United States District Court, N.D. Illinois, Eastern Division

November 29, 2017



          Joan H. Lefkow, U.S. District Judge.

         Brian L. Hopkinson, moves to vacate, set aside, or correct his sentence under 28 U.S.C. § 2255. He challenges the 160-month sentence that he is serving after pleading guilty to four counts of mail fraud.
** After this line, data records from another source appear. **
(* ===== verification/HashUtil.v ===== *)
(** Hash helpers: [src/pkg/hashutil/common.go] and [keccak.go].

    The Keccak permutation itself ([golang.org/x/crypto/sha3]) is the
    parameter [sha3]; everything the repository adds on top of it (the fixed
    32-byte result, the nested-array encoding, the ordered internal hash and
    its domain separator) is modelled. *)

From S2P Require Import Prelude GoBytes MerkleMulti.

Module HashUtil.

(** [var h [32]byte; copy(h[:], l)] *)
Definition copy32 (l : list byte) : list byte :=
  take 32 l ++ replicate (32 - length l) x00.

Section with_sha3.
(** [sha3.NewLegacyKeccak256(); Write(in); Sum(nil)] *)
Context (sha3 : list byte → list byte).

Definition keccak256Fixed (l : list byte) : list byte := copy32 (sha3 l).

Definition InternalDomainSeparator : list byte := replicate 31 x00 ++ [x01].

Definition Hash (l : list byte) : list byte := keccak256Fixed l.

Definition HashInternal (a b : list byte) : list byte :=
  match bytesCompare a b with
  | Lt => Hash (InternalDomainSeparator ++ (a ++ b))
  | _ => Hash (InternalDomainSeparator ++ (b ++ a))
  end.

Definition ZeroHash : list byte := replicate 32 xff.

Definition NewKeccak : Hasher (list byte) :=
  {| MerkleMulti.HashInternal := HashInternal; MerkleMulti.ZeroHash := ZeroHash |}.

Definition EncodeBytesOfBytes (b : list (list byte)) : list byte :=
  be_bytes 8 (wrapU 64 (Z.of_nat (length b))) ++
  mjoin ((λ arr, be_bytes 8 (wrapU 64 (Z.of_nat (length arr))) ++ arr) <$> b).

Definition BytesOfBytesKeccak (b : list (list byte)) : list byte :=
  if decide (length b = 0) then replicate 32 x00
  else keccak256Fixed (EncodeBytesOfBytes b).

Lemma HashInternal_comm a b : HashInternal a b = HashInternal b a.
Proof.
  rewrite /HashInternal (bytesCompare_antisym a b).
  destruct (bytesCompare a b) eqn:E; simpl; [|done..].
  by apply bytesCompare_Eq in E as ->.
Qed.

Lemma length_copy32 l : length (copy32 l) = 32.
Proof. rewrite /copy32 length_app length_take length_replicate. lia. Qed.

(** C5: Multi-proofs over the Keccak hasher are complete: whatever the
    Keccak function, the ordered internal hash makes the left/right
    position of a sibling irrelevant, so a proof made by [Prove] always
    recomputes the tree's root. *)
Theorem keccak_verify_prove leafs idx leaves :
  1 ≤ length leafs ≤ 256 → idx ≠ [] → StronglySorted Z.lt idx →
  MerkleMulti.at_indices leafs idx leaves →
  ∃ t p r, MerkleMulti.NewTree NewKeccak leafs = Ok (Some t) ∧ MerkleMulti.Prove t idx = Ok p ∧
           MerkleMulti.Root t = Ok r ∧
           MerkleMulti.VerifyComputeRoot NewKeccak (replicate 32 x00) leaves p = Ok r.
Proof. apply MerkleMulti.verify_prove_comm. apply HashInternal_comm. Qed.
End with_sha3.

Lemma fixed_header_inj n1 n2 (t1 t2 : list byte) :
  (0 <= n1 < 2 ^ 64)%Z → (0 <= n2 < 2 ^ 64)%Z →
  be_bytes 8 (wrapU 64 n1) ++ t1 = be_bytes 8 (wrapU 64 n2) ++ t2 → n1 = n2 ∧ t1 = t2.
Proof.
  intros H1 H2 H. apply app_inj_1 in H as [Hh ->]; [|by rewrite !length_be_bytes].
  split; [|done]. apply (f_equal be_val) in Hh. rewrite !be_val_bytes in Hh.
  rewrite !wrapU_small in Hh; [|done..]. rewrite !Z.mod_small in Hh; done.
Qed.

Definition short (b : list (list byte)) : Prop :=
  (Z.of_nat (length b) < 2 ^ 64)%Z ∧ Forall (λ arr, Z.of_nat (length arr) < 2 ^ 64)%Z b.

Lemma encode_bodies_inj b1 b2 :
  length b1 = length b2 →
  Forall (λ arr : list byte, Z.of_nat (length arr) < 2 ^ 64)%Z b1 →
  Forall (λ arr : list byte, Z.of_nat (length arr) < 2 ^ 64)%Z b2 →
  mjoin ((λ arr, be_bytes 8 (wrapU 64 (Z.of_nat (length arr))) ++ arr) <$> b1) =
  mjoin ((λ arr, be_bytes 8 (wrapU 64 (Z.of_nat (length arr))) ++ arr) <$> b2) → b1 = b2.
Proof.
  revert b2. induction b1 as [|x b1 IH]; intros [|y b2] Hl H1 H2 H; [done..|].
  apply Forall_cons in H1 as [Hx H1]. apply Forall_cons in H2 as [Hy H2]. rewrite !fmap_cons in H. cbn [mjoin list_join] in H. rewrite -!app_assoc in H. simpl in Hl. apply fixed_header_inj in H as [Hlen H]; [|lia..].
  apply app_inj_1 in H as [-> H]; [|lia]. f_equal. apply IH; [lia|done..].
Qed.

(** The nested-array encoding that is hashed is unambiguous: two different
    lists of byte arrays (of lengths a [uint64] can hold) never encode to
    the same bytes, so [BytesOfBytesKeccak] collides only where Keccak
    itself does. *)
Theorem BytesOfBytesKeccak_collision sha3 b1 b2 :
  b1 ≠ [] → b2 ≠ [] → short b1 → short b2 → b1 ≠ b2 →
  BytesOfBytesKeccak sha3 b1 = BytesOfBytesKeccak sha3 b2 →
  EncodeBytesOfBytes b1 ≠ EncodeBytesOfBytes b2 ∧
  copy32 (sha3 (EncodeBytesOfBytes b1)) = copy32 (sha3 (EncodeBytesOfBytes b2)).
Proof.
  intros Hn1 Hn2 [Hl1 Hs1] [Hl2 Hs2] Hne. rewrite /BytesOfBytesKeccak.
  rewrite !decide_False; [|by intros ?%nil_length_inv..]. intros Hk. split; [|done].
  intros He. apply Hne. rewrite /EncodeBytesOfBytes in He. apply fixed_header_inj in He as [Hlen He]; [|lia..].
  apply encode_bodies_inj; [lia|done..].
Qed.

(** A concrete stand-in for Keccak: it forgets everything. *)
Definition constHash (l : list byte) : list byte := replicate 32 x2a.

Lemma BytesOfBytesKeccak_collision_witness :
  EncodeBytesOfBytes [[x01]; [x02; x03]] ≠ EncodeBytesOfBytes [[x01; x02]; [x03]] ∧
  copy32 (constHash (EncodeBytesOfBytes [[x01]; [x02; x03]])) =
  copy32 (constHash (EncodeBytesOfBytes [[x01; x02]; [x03]])).
Proof.
  apply (BytesOfBytesKeccak_collision constHash); [done|done| | |done|reflexivity];
    (split; [reflexivity|repeat constructor]).
Defined.

Lemma keccak_verify_prove_witness :
  ∃ t p r, MerkleMulti.NewTree (NewKeccak constHash) [[x01]; [x02]; [x03]] = Ok (Some t) ∧
           MerkleMulti.Prove t [0; 2]%Z = Ok p ∧ MerkleMulti.Root t = Ok r ∧
           MerkleMulti.VerifyComputeRoot (NewKeccak constHash) (replicate 32 x00) [[x01]; [x03]] p = Ok r.
Proof.
  apply (keccak_verify_prove constHash [[x01]; [x02]; [x03]] [0; 2]%Z [[x01]; [x03]]).
  - simpl. lia.
  - done.
  - repeat constructor.
  - repeat constructor; done.
Defined.

End HashUtil.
For the reasons stated herein, Hopkinson's petition and ancillary motions are denied.


         I. Factual Background

         Hopkinson worked as an accountant and attorney in Park Ridge, Illinois. (Gov. ver. at 1.)[1] He maintained his own law office where he also acted as an investment advisor. (Id.) In 1998, Hopkinson formed Dental Venture Capital Company (DVCC) (Cr. dkt. 1 at 1), [2] a private investment company that claimed to provide financing for young dentists to acquire existing dental practices from retiring dentists. (Id.) Hopkinson falsely represented to his investors that their capital would be used to finance the acquisitions of existing dental practices that he would determine to be safe, making them low-risk investments yielding above-average returns. (Id. at 3.) He was to repay his investors with monthly returns of principal and interest over a period of four years. (Id.)

         From its inception, Hopkinson ran DVCC as a Ponzi scheme. (Id. at 1-4.) For nearly nine-and-a-half years he used funds obtained from new investors to pay monthly “lulling” payments to clients in order to keep the scheme going. (Id. at 4.) By June 2007, however, DVCC was not bringing in enough money from new investors to sustain the monthly payments. (Dkt. 5 at 6.)[3] In July 2007, Hopkinson, aware that he could not maintain the scheme any longer, sent letters to many of his investors notifying them that DVCC had operated as a Ponzi scheme and asking their forgiveness. (Id.)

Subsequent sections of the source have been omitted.